The Transantarctic Mountains are considerably older than other mountain ranges of the continent, which are mainly volcanic in origin. The range was uplifted during the opening of the West Antarctic Rift System to the east, beginning about 65 million years ago in the early Cenozoic, and soon after became occupied by glaciers.

The mountains consist of sedimentary layers lying upon a basement of granites and gneisses. The sedimentary layers include the Beacon Supergroup sandstones, siltstones, and coal deposited beginning in the Silurian period and continuing into the Jurassic. In many places, the Beacon Supergroup has been intruded by dikes and sills of Jurassic age Ferrar Dolerite. Many of the fossils found in Antarctica are from locations within these sedimentary formations.

Ice from the East Antarctic Ice Sheet flows through the Transantarctic Mountains via a series of outlet glaciers into the Ross Sea, Ross Ice Shelf, and West Antarctic Ice Sheet. These glaciers generally flow perpendicular to the orientation of the range and define subranges and peak groups. It has been thought that many of these outlet glaciers follow the traces of large-scale geologic faults. However, the ice flow theories will be re-evaluated in light of new data from recent ice-penetrating radar surveys which revealed the presence of three previously unknown deep subglacial valleys affecting the "mountainous subglacial topography beneath the ice divide". These geographic features are likely to have a significant impact on models and calculations related to ice flow through the Transantarctic Mountain region.

===Soils===
The Transantarctic Mountains have sufficient ice-free terrain for their soil composition to be analysed. The soils of the TAM are largely arid cryosols, as a result of the region's dry and cold polar desert climate. These soils are very salty and have a low water content; the TAM being so dry that permafrost is usually dry-frozen before it can release any moisture.

==Ecology==

The high elevation and extreme cold of the Transantarctic Mountains make them extremely difficult for life to survive in. Penguins, seals, and sea birds live along the Ross Sea coastline in Victoria Land. Forests once covered Antarctica, including plentiful Wollemi pines and southern beeches. However, with the gradual cooling associated with the break-up of Gondwana, these forests gradually disappeared. It is believed that the last trees on the Antarctic continent were on the TAM.

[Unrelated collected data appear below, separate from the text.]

Lemma pt_copy_spec s O D P old m (Q : Z * Z → world (kheap vmst) → Prop) :
  cow_ok None all_counted s O D P → O !! old = Some RTable → ntables O < 256 →
  1 + dirs_upto D old 1024 ≤ UNALLOCATED_FRAME (hvm s) →
  (∀ new s' O' D' P', O !! new = None → new ≠ 0 →
     cow_ok None (cnt_upto new 0) s' O' D' P' → copied O O' D D' P P' old new 1024 →
     data_kept O s s' → hcpu s' = hcpu s → Q (0, new) (World s' m)) →
  wp (pt_copy old) Q (World s m).
Proof.
  intros Hok Hold Hnt Hmem HQ. unfold pt_copy.
  pose proof (dirs_upto_mono D old 0 1024 ltac:(lia)) as Hd0.
  assert (dirs_upto D old 0 = 0) as E0 by done.
  rewrite wp_bind. eapply kmalloc_cow; [done|intros; exfalso; lia|].
  intros new s1 Hn0 Hnz Hok1 Hk1 Hc1 Hm1 Hs1 Hsf1 Hun1. rewrite (proj2 (Z.eqb_neq new 0) Hnz).
  set (O1 := <[new := RExt PAGE_SIZE]> O) in *.
  assert (O1 !! new = Some (RExt PAGE_SIZE)) as HO1 by apply lookup_insert_eq.
  rewrite wp_bind. eapply kbzero_page; [apply Hok1|by apply ext_block|].
  intros s2 Hrep2 Hop2 Hz2. pose proof (cow_ext _ _ _ _ _ _ _ _ _ Hok1 HO1 Hrep2 Hop2) as Hok2.
  destruct (Hop2) as (Hc2 & Hv2 & Hm2).
  assert (ntables O1 = ntables O) as En.
  { apply ntables_ext. intros x. apply role_other; [|done]. by rewrite Hn0. }
  assert (∀ j, D !! (new, j) = None) as HDn.
  { intros j. apply eq_None_not_Some. intros (b & Hb).
    destruct (co_range _ _ _ _ _ _ Hok _ _ _ Hb). congruence. }
  assert (∀ n, P !! (new, n) = None) as HPn.
  { intros n. apply eq_None_not_Some. intros (w & HP).
    destruct (co_closed _ _ _ _ _ _ Hok _ _ _ HP) as (b & Hb). by rewrite HDn in Hb. }
  assert (cow_ok None (cnt_upto new 0) s2 (<[new := RTable]> O) D P) as Hok3.
  { rewrite <- (insert_insert_eq O new RTable (RExt PAGE_SIZE)). fold O1.
    eapply cow_recount; [apply cow_new_table; [exact Hok2|done|by rewrite Hv2|lia|done]|].
    intros [p n] w HP. unfold cnt_upto, all_counted. cbn [fst snd].
    destruct (Z.eqb_spec p new) as [->|]; [by rewrite HPn in HP|done]. }
  assert (old ≠ new) as Hne by congruence.
  rewrite wp_bind.
  apply (wp_kfind (λ i (_ : unit) w, ∃ s' O' D' P', w = World s' m ∧
    cow_ok None (cnt_upto new 0) s' O' D' P' ∧ copied O O' D D' P P' old new i ∧
    data_kept O s s' ∧ hcpu s' = hcpu s ∧
    UNALLOCATED_FRAME (hvm s') = UNALLOCATED_FRAME (hvm s) - 1 - dirs_upto D old i)).
  - exists s2, (<[new := RTable]> O), D, P. split_and!; [done|done| | | |].
    + split; try done.
      * intros x r Hx. rewrite lookup_insert_ne; [done|congruence].
      * intros x z. rewrite lookup_insert_Some. by intros [(_ & ?)|(_ & ?)].
      * intros x. rewrite lookup_insert_Some. by intros [(_ & ?)|(_ & ?)].
      * by rewrite lookup_insert_eq.
      * rewrite ntables_insert; [done|by rewrite Hn0].
      * intros j. rewrite HDn. split; [by intros (? & ?)|].
        intros (Hj & (b & Hb)). destruct (co_range _ _ _ _ _ _ Hok _ _ _ Hb) as (_ & ?). lia.
      * intros [p n]. cbn [fst snd]. case_decide as E; [|done]. destruct E as (-> & E).
        rewrite HPn. symmetry. apply eq_None_not_Some. intros (w & HP).
        destruct (co_closed _ _ _ _ _ _ Hok _ _ _ HP) as (b & Hb).
        destruct (co_range _ _ _ _ _ _ Hok _ _ _ Hb) as (_ & ?). lia.
    + intros f j Hf Hj. rewrite Hm2; [by rewrite Hk1| |done|congruence].
      exact (role_aligned _ _ _ _ _ _ _ _ Hok Hf I).
    + congruence.
    + rewrite Hv2, E0. lia.
  - intros i [] w Hi (s' & O' & D' & P' & -> & Hok' & Hcp & Hdk & Hc' & Hun).
    pose proof (dirs_upto_S D old i ltac:(lia)) as ES.
    pose proof (dirs_upto_mono D old (i + 1) 1024 ltac:(lia)) as Hmono.
    eapply pt_copy_step; [exact Hok'|exact Hcp|done|done|lia|done| |done|].
    + intros (b & Hb). rewrite Hb in ES. lia.
    + intros s3 O3 D3 P3 Hok4 Hcp4 Hdk4 Hc4 Hun4. exists s3, O3, D3, P3.
      split_and!; [done|done|done|done|congruence|]. rewrite Hun4, Hun, ES. lia.
  - intros [] w (s' & O' & D' & P' & -> & Hok' & Hcp & Hdk & Hc' & _). rewrite wp_ret.
    by apply (HQ new s' O' D' P').
Qed.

In many regions throughout the range the ecological role of main phototroph is occupied by Cyanobacteria, which are distributed throughout the soil. Algae is also an important photosynthesizer, being able to grow in soil and rock crevices, but is limited to the milder areas of the mountain range. Land plants are rare, with scattered populations of moss appearing in summer around meltwater streams. Lichens are more common than moss and have been discovered much further inland, being found on exposed rock faces rather than in soil.

These phototrophs support a small community of microfauna. The most common animals in the TAM are nematode worms, who graze upon plant matter alongside smaller populations of tardigrades and rotifers. These grazers are in turn preyed upon by mites and springtails, who are the apex predators of the Transantarctic ecosystem.

==History of exploration==
The Transantarctic Mountains were first seen from the Ross Ice Shelf on the 10th of January 1841 by British Naval officer James Clark Ross and the sailors of the Ross expedition as they attempted to sail to the south magnetic pole. The range is a natural barrier that must be crossed to reach the South Pole from the Ross Ice Shelf.

The first crossing of the Transantarctic Mountains took place during the 1902–1904 British National Antarctic Expedition at the Ross Ice Shelf. A reconnaissance party under the command of Albert Armitage reached 2700 m altitude in 1902. The following year, a party under expedition leader Robert Falcon Scott crossed into East Antarctica at a location now known as Ferrar Glacier, named after the geologist of the expedition. They explored part of Victoria Land on the Antarctic Plateau before returning via the same glacier.
In 1908, Ernest Shackleton's party crossed the mountains through the Beardmore Glacier. Scott returned to that same glacier in 1911, while Roald Amundsen crossed the range via the Axel Heiberg Glacier.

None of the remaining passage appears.